こんにちは、気仙沼復興豆腐の店主 千葉淳也(ちばじゅんや)です。

 当店は明治28年創業、私で5代目になります。平成23年3月の大津波で自宅兼工場が全て流出しましたが8ヵ月後の同年11月に多くの方々のご支援を受けて現在の場所に本格営業再開をとげることができました。震災を機に代替わりして現在は両親と3人で毎朝早くから製造しています。また、新たな試みとして薪を燃料とした地釜で製造する本格手作り豆腐に挑戦し、その名を「復興豆腐」としました。手間はかかりますが大豆の香ばしさを充分に引き出すという意味ではこれ以上ない極みの製法だと思っています。

 徹底した美味さへの研究心と、移動販売での長年のお付き合いで培われた「地元のお客様との信頼関係」には強い誇りを持っております。
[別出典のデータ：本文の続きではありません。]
(* ===== verification/Cli.v ===== *)
(** * The command line ([crates/cirro/src/main.rs] and [client.rs])

    What each subcommand asks the Node agent and prints. The agent, as the
    client sees it over its socket, is a state machine of the caller's
    choosing: [exchange] takes its state and a request and gives the answer.
    Parsing the arguments themselves is clap's. *)

From S2P Require Import Prelude RustStr Proto Subnet Store Validate Vm Machine Edge Agent.
From S2P Require Import Trace Image RunConfig Cache Dashboard.

Definition DEFAULT_SOCKET : string := "/run/cirro/agent.sock".

(** ** Argument parsers *)

(** [trim_end_matches] of a string. *)
Fixpoint trim_end_str (fuel : nat) (p s : string) : string :=
  match fuel with
  | O => s
  | S fuel => match strip_suffix p s with Some s => trim_end_str fuel p s | None => s end
  end.
Definition parse_mem_mib (s : string) : result string N :=
  let lower := to_lower s in
  let trimmed := trim_end_matches "b" (trim_end_str (String.length lower) "ib" lower) in
  let '(digits, scale) := match strip_suffix "g" trimmed with
                          | Some d => (d, 1024%N)
                          | None => (default trimmed (strip_suffix "m" trimmed), 1%N)
                          end in
  n ← ok_or (parse_uint u32_max digits) (debug_str s +:+ " is not a memory size like 256M or 1G");
  let refused := debug_str s +:+ ": memory must be between " +:+ dec MIN_MEM_MIB +:+ "M and " +:+ dec MAX_MEM_MIB +:+ "M" in
  match checked_mul_u32 n scale with
  | Some mib => if ((MIN_MEM_MIB <=? mib) && (mib <=? MAX_MEM_MIB))%N then Ok mib else Err refused
  | None => Err refused
  end.
Definition parse_env (s : string) : result string string :=
  let refused := Err (debug_str s +:+ " is not KEY=VALUE") in
  match split_once "=" s with
  | Some (key, _) => if is_empty key then refused else Ok s
  | None => refused
  end.
Definition parse_user (s : string) : result string User :=
  ok_or ('(u, g) ← split_once ":" s; u ← parse_uint u32_max u; g ← parse_uint u32_max g; Some (mkUser u g))
    (debug_str s +:+ " is not a numeric UID:GID like 1000:1000").
Definition format_mem (mib : N) : string :=
  if (mib mod 1024 =? 0)%N then dec (mib / 1024) +:+ "G" else dec mib +:+ "M".

(** [RunArgs] and [BenchArgs], as parsed. *)
Record RunArgs := mkRunArgs {
  ra_name : string;
  ra_mem : N;
  ra_vcpus : N;
  ra_env : list string;
  ra_workdir : option string;
  ra_user : option User;
  ra_host : option string;
  ra_port : option N;
  ra_machine : option string;
  ra_idle_park : option N;
  ra_image : option string;
  ra_command : list string;
}.
Record BenchArgs := mkBenchArgs {
  ba_runs : N;
  ba_mem : N;
  ba_vcpus : N;
  ba_image : string;
  ba_command : list string;
}.

(** ** The client *)

Inductive ReqBody :=
| QNone | QRun (run : RunRequest) | QStop (stop : StopRequest) | QApp (app : MachineAppRequest)
| QScan (ssh : string) | QAdd (add : AddMachine).
Record Req := mkReq { q_method : Method; q_path : string; q_body : ReqBody }.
 被災時の避難生活では「自然への畏敬の念」と「先人の知恵の素晴らしさ」に感じ入りました。自然は人間にとって恐ろしい面がある一方で豊かな恵みを与えてくれる存在でもあるのです。私はたとえ一人の小さな力だとしても、豊かな自然環境を後世に残すための行動を始めることに決めました。

 荒れ果てた里山に入り枯れた木や山林資源(竹など)を利用して毎朝の豆腐作りや日々の生活に利用する取り組みをしています。すべて人力での作業なので所有する山林すべてに手が回るのに何年かかるか分かりません。あるいは一生かけても終わらないかもしれません。自然は常に変化しているからです。でもそれが古来からずっと続いてきた自然と人間との関わり合いの形だと思っています。

 数十年か数百年先あるいは千年先になるか分かりませんが災害は再びこの地に起こります。私は願わくばそのような状況になったとしても、私たちの子孫が自然環境とうまく付き合っていけるだけの環境を整えてあげたいと思うのです。そのための小さなアクションを起こす事こそ、この大震災を経験した私なりに導きだした教訓なのです。